A phase 1 dose-escalation study of low-dose lenalidomide maintenance post-allogeneic stem cell transplantation for high-risk acute myeloid leukaemia or myelodysplastic syndrome

Abstract Immunomodulatory strategies to promote the graft-versus-leukaemia (GVL) effect following allogeneic stem cell transplantation (alloSCT) may precipitate graft-versus-host-disease (GVHD). We hypothesise that low-dose lenalidomide may be tolerable whilst still being able to augment GVL. We conducted a phase 1 study of post-alloSCT low-dose lenalidomide maintenance for patients with high-risk acute myeloid leukaemia or myelodysplastic syndrome. The primary objective was to determine the maximum tolerated dose (MTD). Secondary objectives were treatment efficacy and assessment of immune reconstitution. Lenalidomide was commenced from day 40–45 post-alloSCT for up to 12 months. Fifteen patients were recruited. The highest lenalidomide dose was 5mg alternate daily, however the MTD was not reached due to early study termination from poor recruitment. Four dose-limiting toxicities were encountered, of which 3 were grade III acute GVHD. Of the 6 patients who died, 5 were due to relapsed disease.

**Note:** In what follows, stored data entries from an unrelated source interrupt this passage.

(** ** Group operations *)

(** The caller: its key id and whether it is a global admin. *)
Record caller : Type := mkCaller { cl_key_id : string; cl_admin : bool }.

Inductive coord_error : Type := BadRequest | CoordForbidden | CoordLimit | TopicNotFound.

Definition may_act (key : caller) (m : member) : bool :=
  bool_decide (m_owner m = cl_key_id key) || cl_admin key.

Definition validate_group_name (name : string) : bool :=
  valid_name name && negb (bool_decide (name = "."%string)) && negb (bool_decide (name = ".."%string)).

(** The part of [join] under the group's lock: the member limit, the ownership
    check, the insertion and the rebalance. *)
Definition join_locked (broker : topics) (g : group_state) (key : caller) (mid : string) (ts : list string) (now : Z)
  : outcome coord_error group_state :=
  match aget (gs_members g) mid with
  | None =>
    if MAX_MEMBERS_PER_GROUP <=? len (gs_members g) then Err CoordLimit
    else
      Ok (recompute_assignment broker
            (mkGroup (gs_generation g) (ainsert (gs_members g) mid (mkMember mid ts now (cl_key_id key)))
               (gs_assignment g)))
  | Some m =>
    if negb (may_act key m) then Err CoordForbidden
    else
      let g' := mkGroup (gs_generation g)
                  (aupdate (fun m => mkMember (m_id m) ts now (m_owner m)) mid (gs_members g)) (gs_assignment g) in
      Ok (if bool_decide (m_topics m = ts) then g' else recompute_assignment broker g')
  end.

(** [GroupCoordinator::join].  [generated] is the id the coordinator would pick,
    [authorized] the answer of the group registry. *)
Definition join (broker : topics) (c : gmap string group_state) (group : string) (key : caller)
    (member_id : option string) (generated : string) (ts : list string) (authorized : bool) (now : Z)
  : outcome coord_error (gmap string group_state * string) :=
  let mid := match member_id with
             | Some s => if bool_decide (s = ""%string) then generated else s
             | None => generated
             end in
  if negb (validate_group_name group) then Err BadRequest
  else if negb (valid_name mid) then Err BadRequest
  else if bool_decide (ts = []) then Err BadRequest
  else
    let ts := merge_sort string_le (remove_dups ts) in
    if MAX_TOPICS_PER_MEMBER <? len ts then Err BadRequest
    else if negb (forallb (fun t => bool_decide (is_Some (broker t))) ts) then Err TopicNotFound
    else if negb authorized then Err CoordForbidden
    else if bool_decide (c !! group = None) && (MAX_GROUPS <=? Z.of_nat (size c)) then Err CoordLimit
    else
      match join_locked broker (default default_group (c !! group)) key mid ts now with
      | Ok g => Ok (<[group := g]> c, mid)
      | Err e => Err e
      | Panic => Panic
      end.

Inductive heartbeat_reply : Type :=
| HbOk (generation : Z)
| RebalanceRequired (current_generation : Z)
| UnknownMember (current_generation : Z).

Definition heartbeat (c : gmap string group_state) (group : string) (key : caller) (mid : string) (generation now : Z)
  : outcome coord_error (gmap string group_state * heartbeat_reply) :=
  match c !! group with
  | None => Ok (c, UnknownMember 0)
  | Some g =>
    match aget (gs_members g) mid with
    | None => Ok (c, UnknownMember (gs_generation g))
    | Some m =>
      if negb (may_act key m) then Err CoordForbidden
      else
        let g' := mkGroup (gs_generation g)
                    (aupdate (fun m => mkMember (m_id m) (m_topics m) now (m_owner m)) mid (gs_members g))
                    (gs_assignment g) in
        Ok (<[group := g']> c,
            if generation =? gs_generation g then HbOk (gs_generation g) else RebalanceRequired (gs_generation g))
    end
  end.

Definition leave (broker : topics) (c : gmap string group_state) (group : string) (key : caller) (mid : string)
  : outcome coord_error (gmap string group_state) :=
  match c !! group with
  | None => Ok c
  | Some g =>
    match aget (gs_members g) mid with
    | None => Ok c
    | Some m =>
      if negb (may_act key m) then Err CoordForbidden
      else Ok (<[group := recompute_assignment broker
                  (mkGroup (gs_generation g) (aremove (gs_members g) mid) (gs_assignment g))]> c)
    end
  end.

(** The sweep of one group by [expire_stale]. *)
Definition expire_group (broker : topics) (now timeout : Z) (g : group_state) : group_state :=
  let stale := filter (fun p => timeout < now - m_last_heartbeat (snd p)) (gs_members g) in
  match stale with
  | [] => g
  | _ =>
    recompute_assignment broker
      (mkGroup (gs_generation g) (fold_left (fun ms p => aremove ms (fst p)) stale (gs_members g)) (gs_assignment g))
  end.

Definition expire_stale (broker : topics) (now timeout : Z) (c : gmap string group_state) : gmap string group_state :=
  expire_group broker now timeout <$> c.

(** ** Lemmas: association lists *)

Section AssocFacts.
Context {A : Type}.
Implicit Types l : list (string * A).

Lemma aget_elem l k a : aget l k = Some a -> (k, a) ∈ l.
Proof.
  induction l as [|[k' a'] l IH]; cbn; [done|]. case_bool_decide; [|by right; apply IH].
  intros [= ->]. subst. left.
Qed.

Lemma elem_aget l k a : NoDup (fst <$> l) -> (k, a) ∈ l -> aget l k = Some a.
Proof.
  induction l as [|[k' a'] l IH]; cbn; intros Hnd Hin; [by apply elem_of_nil in Hin|].
  apply NoDup_cons in Hnd as [Hk Hnd]. apply elem_of_cons in Hin as [E|Hin].
  - injection E as -> ->. by rewrite bool_decide_true.
  - rewrite bool_decide_false; [by apply IH|]. intros ->. apply Hk. apply list_elem_of_fmap. by exists (k, a).
Qed.
Definition load_key (s : key_store) (now : Z) (pk : persisted_key) : outcome string key_store :=
  match hex_decode_into (pk_secret_sha256_hex pk) 32 with
  | None => Err "bad secret_sha256_hex"%string
  | Some hash =>
    acls ← load_acls (pk_acls pk);
    let k := mkKey (pk_key_id pk) (pk_name pk) acls (pk_produce pk) (pk_consume pk) (pk_created_at_ms pk)
               (pk_disabled pk) in
    Ok (mkStore (ks_file s) (<[pk_key_id pk := k]> (ks_keys s)) (<[hash := pk_key_id pk]> (ks_by_hash s))
          (<[pk_key_id pk := make_limiters k now]> (ks_limiters s)) (ks_revocations s))
  end.

Fixpoint load_keys (s : key_store) (now : Z) (pks : list persisted_key) : outcome string key_store :=
  match pks with
  | [] => Ok s
  | pk :: pks => s ← load_key s now pk; load_keys s now pks
  end.

Definition bootstrap_request : create_request := mkCreate "bootstrap-admin" [mkRule ActAdmin "*"] None None.

(** [KeyStore::open] on the contents of the file ([None]: no file); with
    [auth_required] and no keys, a bootstrap admin key is created.  Returns the
    secret of that key. *)
Definition keystore_open (file : option (list persisted_key)) (auth_required : bool)
    (secret_bytes : list byte) (now now_ms : Z) (write_ok : bool)
    : outcome string (key_store * option string) :=
  s ← load_keys (mkStore file ∅ ∅ ∅ 0) now (default [] file);
  if auth_required && bool_decide (ks_keys s = ∅) then
    match create_key s bootstrap_request secret_bytes now now_ms write_ok with
    | (Ok (_, secret), s) => Ok (s, Some secret)
    | (Err e, _) => Err e
    | (Panic, _) => Panic
    end
  else Ok (s, None).
End Store.

(** ** Which topics a prefix covers *)

Lemma chars_app a b : chars (a +:+ b) = chars a ++ chars b.
Proof.
  induction a as [|c a IH]; [done|]. change (c :: chars (a +:+ b) = c :: chars a ++ chars b). by rewrite IH.
Qed.

Lemma chars_length s : length (chars s) = String.length s.
Proof. unfold chars. induction s as [|c s IH]; [done|]. cbn. by f_equal. Qed.

Lemma prefix_app p t : String.prefix p t = true <-> exists r, t = p +:+ r.
Proof.
  revert p. induction t as [|d t IH]; intros [|c p]; cbn.
  - split; [by exists ""%string|done].
  - split; [done|by intros [r Hr]].
  - split; [by exists (String.String d t)|done].
  - destruct (Ascii.ascii_dec c d) as [->|Hne].
    + rewrite IH. split; intros [r Hr]; exists r; [by subst t|].
      change (String.String d t = String.String d (p +:+ r)) in Hr. congruence.
    + split; [done|]. intros [r Hr]. change (String.String d t = String.String c (p +:+ r)) in Hr. congruence.
Qed.

(** "At or below": the name itself, or the name followed by a separator. *)
Definition covers (prefix topic : string) : Prop :=
  prefix = "*"%string \/
  (prefix <> ""%string /\ exists rest, topic = prefix +:+ rest /\
     (rest = ""%string \/ starts_with_separator (chars rest) = true \/
      exists c, last (chars prefix) = Some c /\ is_separator c = true)).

The incidence of acute GVHD was 33% and chronic GVHD at 1-year was 19%. One-year relapse-free survival and overall survival were 60%. Despite the low dose of lenalidomide, NK and T cell immune reconstitution was improved at day 100 post-alloSCT. Low-dose lenalidomide maintenance post-alloSCT resulted in acceptable GVHD risks with demonstrable impacts on immune reconstitution, meriting further investigation as a relapse-prevention strategy.